Luca Argentero: “Orgoglioso di Doc, nella terza stagione affronteremo temi scomodi”

L’attore anticipa cosa possiamo aspettarci dal suo personaggio nella terza stagione dell’amata fiction di Rai Uno che arriva in tv a gennaio 2024

Valentina Di Nino

Valentina Di Nino

Giornalista

Romana, laurea in Scienze Politiche, giornalista per caso. Ho scritto per quotidiani, settimanali, siti e agenzie, prevalentemente di cronaca e spettacoli.

Le vicende dei medici della serie Doc- Nelle tue mani stanno per tornare in tv. Precedute da un’anteprima delle prime due puntate che sarà visibile nei cinema italiani come evento speciale, lunedì 18 e martedì 19 dicembre, l’amata fiction che segue le vicende professionali e personali del dottor Andrea Fanti e dei suoi colleghi del reparto di Medicina Interna del Policlinico Ambrosiano, torna per la terza stagione in prima serata su Rai Uno a partire dall’11 gennaio 2024. Nel cast, insieme a Luca Argentero, i telespettatori ritroveranno Matilde Gioli, Sara Lazzaro, Pierpaolo Spollon, Giovanni Scifoni, Elisa D’Eusanio. Mentre tra le new entry troveremo, reduce dal successo di Mare Fuori e Noi Siamo Leggenda, Giacomo Giorgio.

Quali sono le novità di Doc3? Come ritroveremo il protagonista e quali sono le nuove sfide che lo attendono?

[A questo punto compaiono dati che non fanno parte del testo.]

(** * Kids Code Studio: sandbox bridge, simulation runtime and code generation

    A shallow embedding of
    - [src/lib/sandbox.ts] (class [Sandbox], the host side of the bridge),
    - the worker module that runs handler code (the dispatcher registered
      with [self.addEventListener('message', ...)]),
    - the simulation runtime (class [SimulationRuntime]),
    - [src/lib/blocklyCodegen.ts] ([extractEventHandlers]),
    followed by the properties proved about them.

    Conventions of the embedding.
    - JavaScript numbers are IEEE 754 binary64 numbers ([float]), with
      their rounding, their signed zeros, NaN and the infinities.
    - A [Map] is a [gmap] over the string keys the code is typed for; an
      entry under a key that is not a string is not modelled. A JavaScript
      object used as a dictionary is a [gmap] over its own keys; where the
      code reads a key that is not fixed in the source, what the object
      inherits from [Object.prototype] is taken from the surroundings.
    - Request ids are natural numbers without a bound.
    - A promise is a cell of a promise store; settling a cell that is
      already settled does nothing, as in JavaScript.
    - A thrown value is an [Error] object, kept as its name and message. *)

From Stdlib Require Import PrimFloat.
From stdpp Require Import gmap strings list fin_maps numbers.
(** The clock in whole milliseconds and in whole seconds, as [round]
    and [int] give them, and [int(expiry / 1000)] for an event. *)
Definition millis (c : Clock) : Z :=
  match py_round (time_time c * 1000) with
  | Ok ms => ms
  | Raise _ => 0
  end.

Definition seconds (c : Clock) : Z :=
  match py_int (now_timestamp c) with
  | Ok n => n
  | Raise _ => 0
  end.

Definition too_large : exn :=
  OverflowError "integer division result too large for a float".

Definition expiry_seconds (event : Event) : res Z :=
  match int_true_div (sessionWebhookExpiredTime event) 1000 with
  | Ok quotient => sf_int quotient
  | Raise e => Raise e
  end.

(** What the adapter consumes from the rest of the package and from the
    host.  [calc_hmac_base64 timestamp secret] is utils.py's keyed
    signature, base64 text; [ConversationType_value] is the wire value
    of a [str]-valued enum member; [parse_obj] is the event classes'
    validation; [produce] is [Message._produce]; [create_task] is the
    scheduling of [bot.handle_event(event)]. *)
Class Host : Type := {
  calc_hmac_base64 : string -> string -> string;
  json_loads : string -> res json;
  json_dumps : json -> string;
  repr : json -> string;
  escape_tag : string -> string;
  ConversationType_value : ConversationType -> string;
  parse_obj : ConversationType -> json -> res Event;
  produce : Message -> json;
  create_task : Bot -> Event -> res unit
}.

(** ** The monad of the adapter's methods *)

Definition M (A : Type) : Type := Adapter -> res A * Adapter * list effect.

Definition ret {A} (a : A) : M A := fun self => (Ok a, self, []).

Definition bind {A B} (m : M A) (k : A -> M B) : M B :=
  fun self =>
    match m self with
    | (Ok a, self', t) =>
        let '(r, self'', t') := k a self' in (r, self'', (t ++ t')%list)
    | (Raise e, self', t) => (Raise e, self', t)
    end.

Definition raise {A} (e : exn) : M A := fun self => (Raise e, self, []).

Definition lift {A} (r : res A) : M A := fun self => (r, self, []).

Definition gets {A} (f : Adapter -> A) : M A := fun self => (Ok (f self), self, []).

Definition modify (f : Adapter -> Adapter) : M unit := fun self => (Ok tt, f self, []).

Definition tell (e : effect) : M unit := fun self => (Ok tt, self, [e]).

(** [try: m except Exception as e: ...]: the outcome of [m] as a value. *)
Definition try {A} (m : M A) : M (res A) :=
  fun self => let '(r, self', t) := m self in (Ok r, self', t).

Notation "x <- m ;; k" := (bind m (fun x => k))
  (at level 61, m at next level, right associativity).
Notation "m ;; k" := (bind m (fun _ => k))
  (at level 61, right associativity).

Definition outcome {A} (x : res A * Adapter * list effect) : res A := fst (fst x).
Definition state_of {A} (x : res A * Adapter * list effect) : Adapter := snd (fst x).
Definition trace {A} (x : res A * Adapter * list effect) : list effect := snd x.

(** [x] when truthy, for [if x := ...:] and [if x:]. *)
Definition if_truthy (x : option string) : option string :=
  if truthy x then x else None.

Definition log (level msg : string) (exc : option exn) : M unit :=
  tell (Log level msg exc).

(** ** The registry *)

(** [bots.get(k)] *)
Fixpoint registry_get (r : list (json * Bot)) (k : json) : option Bot :=
  match r with
  | [] => None
  | (k', b) :: r' => if key_eqb k' k then Some b else registry_get r' k
  end.

(** [bots[k] = b] *)
Fixpoint registry_set (r : list (json * Bot)) (k : json) (b : Bot) : list (json * Bot) :=
  match r with
  | [] => [(k, b)]
  | (k', b') :: r' =>
      if key_eqb k' k then (k', b) :: r' else (k', b') :: registry_set r' k b
  end.

(** [self.bots.get(bot_id, None)]; an unhashable key is a [TypeError]. *)
Definition bots_get (bot_id : json) : M (option Bot) :=
  if hashable bot_id then gets (fun self => registry_get (bots self) bot_id)
  else raise TypeError.

(** [Bot(self, bot_id)]: a fresh instance. *)
Definition Bot_init (bot_id : json) : M Bot :=
  fun self =>
    let bot := {| self_id := bot_id; oid := next_oid self |} in
    (Ok bot,
     {| adapter_config := adapter_config self; api_timeout := api_timeout self;
        bots := bots self; next_oid := S (next_oid self) |},
     [BotInit bot]).

(** Modelled from the spec: the host's [bot_connect] registers the bot
    under its [self_id] and notifies the host. *)
Definition bot_connect (bot : Bot) : M unit :=
  modify (fun self =>
    {| adapter_config := adapter_config self; api_timeout := api_timeout self;
       bots := registry_set (bots self) (self_id bot) bot;
       next_oid := next_oid self |}) ;;
  tell (BotConnect bot).

(** ** The adapter's methods *)

Section Adapter.
Context `{Host}.

(** [json.loads(data)] *)
Definition loads (data : string) : M json :=
  tell (JsonLoads data) ;; lift (json_loads data).

(** [escape_tag(x)]: a regular-expression substitution, defined on
    [str] only. *)
Definition escape (x : json) : M string :=
  match x with
  | JStr s => ret (escape_tag s)
  | _ => raise TypeError
  end.

(** [x == ConversationType.k] *)
Definition is_kind (x : json) (k : ConversationType) : bool :=
  match x with
  | JStr s => String.eqb s (ConversationType_value k)
  | _ => false
  end.

(** [cls.parse_obj(obj)] *)
Definition parse (k : ConversationType) (obj : json) : M Event :=
  tell (ParseObj k obj) ;; lift (parse_obj k obj).

(** [sign_base64.decode('utf-8')] is the identity on base64 text. *)
Definition _check_signature (request : Request.t) : M bool :=
  let timestamp := headers_get (Request.headers request) "timestamp" in
  let sign := headers_get (Request.headers request) "sign" in
  secret <- gets (fun self => Config.secret (adapter_config self)) ;;
  let sign_base64 := calc_hmac_base64 (str timestamp) secret in
  if negb (opt_str_eqb sign sign_base64) then
    log "WARNING" "Signature Header is invalid" None ;;
    ret false
  else ret true.

(** The body of the first [try] of [_handle_http]. *)
Definition classify (json_data : json) : M Event :=
  conversation_type <- lift (getitem json_data "conversationType") ;;
  if is_kind conversation_type private then parse private json_data
  else if is_kind conversation_type group then parse group json_data
  else raise (ValueError "Unsupported conversation type").

(** The registry lookup of [_handle_http], and the connection of a
    new [Bot] when the identity is not registered. *)
Definition get_or_connect (bot_id : json) : M Bot :=
  found <- bots_get bot_id ;;
  match found with
  | Some bot => ret bot
  | None =>
      bot <- Bot_init bot_id ;;
      bot_connect bot ;;
      tag <- escape bot_id ;;
      log "INFO" ("<y>Bot " ++ tag ++ "</y> connected") None ;;
      ret bot
  end.

(** Classification and hand-over of [_handle_http].  A handler
    returns a [Response], or [None] on a bare [return]. *)
Definition dispatch (json_data : json) (bot : Bot) : M (option Response.t) :=
  parsed <- try (classify json_data) ;;
  match parsed with
  | Raise e =>
      log "ERROR" "Event Parser Error" (Some e) ;;
      ret None
  | Ok event =>
      match create_task bot event with
      | Ok _ => tell (CreateTask bot event)
      | Raise e =>
          log "ERROR"
            ("<r><bg #f8bbd0>Failed to handle event. Raw: "
               ++ escape_tag (repr json_data) ++ "</bg #f8bbd0></r>")
            (Some e)
      end ;;
      ret (Some {| Response.status_code := 204; Response.content := None |})
  end.

Definition _handle_http (request : Request.t) : M (option Response.t) :=
  ok <- _check_signature request ;;
  if negb ok then
    ret (Some {| Response.status_code := 401; Response.content := None |})
  else
    match if_truthy (Request.content request) with
    | Some data =>
        json_data <- loads data ;;
        bot_id <- lift (getitem json_data "chatbotCorpId") ;;
        bot <- get_or_connect bot_id ;;
        dispatch json_data bot
    | None =>
        ret (Some {| Response.status_code := 400;
                     Response.content := Some "Invalid request body" |})
    end.

(** The host calls the handler once per request; an exception ends
    that request only, and the adapter lives on. *)
Fixpoint serve (requests : list Request.t) : M (list (res (option Response.t))) :=
  match requests with
  | [] => ret []
  | request :: rest =>
      out <- try (_handle_http request) ;;
      outs <- serve rest ;;
      ret (out :: outs)
  end.

(** [await self.request(request)] *)
Definition send (env : Env) (request : Request.t) : M Response.t :=
  tell (HttpRequest request) ;; lift (driver_request env request).

(** The body of the [try] of [_call_api]. *)
Definition exchange (env : Env) (request : Request.t) : M json :=
  response <- send env request ;;
  let status := Response.status_code response in
  decoded <-
    (if (200 <=? status) && (status <? 300) then
       match if_truthy (Response.content response) with
       | None => raise (ValueError "Empty response")
       | Some content =>
           result <- loads content ;;
           match result with
           | JDict d =>
               if negb (eqb_int (dict_get_none d "errcode") 0) then
                 raise (ActionFailed (dict_get_none d "errcode")
                                     (dict_get_none d "errmsg"))
               else ret (Some result)
           | _ => ret None
           end
       end
     else ret None) ;;
  match decoded with
  | Some result => ret result
  | None =>
      raise (NetworkError
               ("HTTP request received unexpected status code: " ++ str_of_int status)
               None)
  end.

(** The addressing of [_call_api]: the target and the query
    parameters. *)
Definition resolve (env : Env) (data : Data.t)
  : M (string * list (string * string)) :=
  match if_truthy (Data.webhook data) with
  | Some webhook =>
      match if_truthy (Data.secret data) with
      | Some secret =>
          ms <- lift (py_round (time_time (clock env) * 1000)) ;;
          let timestamp := str_of_int ms in
          let hmac_code_base64 := calc_hmac_base64 timestamp secret in
          let sign := Urllib.quote_plus hmac_code_base64 in
          ret (webhook, [("timestamp", timestamp); ("sign", sign)])
      | None => ret (webhook, [])
      end
  | None =>
      match Data.event data with
      | Some event =>
          now_s <- lift (py_int (now_timestamp (clock env))) ;;
          quotient <- lift (int_true_div (sessionWebhookExpiredTime event) 1000) ;;
          expiry_s <- lift (sf_int quotient) ;;
          if now_s >? expiry_s
          then raise SessionExpired
          else ret (sessionWebhook event, [])
      | None => raise ApiNotAvailable
      end
  end.

(** The [Request(...)] of [_call_api], by its arguments.  The
    serialisation of the message and the constructor are taken to
    succeed. *)
Definition outbound (webhook : string) (params : list (string * string))
    (timeout : option float) (message : Message) : Request.t :=
  {| Request.method := "POST";
     Request.url := webhook;
     Request.headers := [("Content-Type", "application/json")];
     Request.params := params;
     Request.timeout := timeout;
     Request.content := Some (json_dumps (produce message)) |}.

Definition _call_api (env : Env) (bot : Bot) (api : string) (data : Data.t) : M json :=
  log "DEBUG" ("Calling API <y>" ++ api ++ "</y>") None ;;
  target <- resolve env data ;;
  let '(webhook, params) := target in
  match Data.message data with
  | Some ((_ :: _) as message) =>
      timeout <- gets api_timeout ;;
      let request := outbound webhook params timeout message in
      r <- try (exchange env request) ;;
      match r with
      | Ok result => ret result
      | Raise e => raise (NetworkError "HTTP request failed" (Some e))
      end
  | _ => raise (ValueError "Message not found")
  end.

End Adapter.

(** ** Reading a trace and the registry *)

(** The HTTP requests a call issued, in order. *)
Fixpoint requests_of (t : list effect) : list Request.t :=
  match t with
  | [] => []
  | HttpRequest r :: t' => r :: requests_of t'
  | _ :: t' => requests_of t'
  end.

(** Every [Bot] instance constructed, in order. *)
Fixpoint created_any (t : list effect) : list Bot :=
  match t with
  | [] => []
  | BotInit b :: t' => b :: created_any t'
  | _ :: t' => created_any t'
  end.

(** The events handed to a [Bot], in order. *)
Fixpoint tasks_of (t : list effect) : list (Bot * Event) :=
  match t with
  | [] => []
  | CreateTask b e :: t' => (b, e) :: tasks_of t'
  | _ :: t' => tasks_of t'
  end.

A queste, e a molte altre domande, ha risposto Doc in persona, o meglio, il suo interprete Luca Argentero, nel corso dell’incontro stampa per la presentazione dell’attesissima Doc 3.

Doc 3, Luca Argentero: "Doc è un personaggio che mi rende orgoglioso, felice di essere ricordato per questo"

Un fuoco di fila di domande e curiosità su Doc3, è quello a cui si è sottoposto Luca Argentero, svelando qualcosa in più della nuova stagione della fiction, ma soprattutto raccontando il suo rapporto con il personaggio di Doc, gettando uno sguardo sulle prospettive future di una serie tanto amata e, su sollecitazione, mandando anche un chiaro messaggio al direttore artistico di Sanremo.

Luca Argentero, è tornato sul set di Doc per la terza volta, che differenza c’è tra l’approccio che si ha a un progetto che è all’inizio, e quello che si ha tornando sullo stesso set per la terza volta?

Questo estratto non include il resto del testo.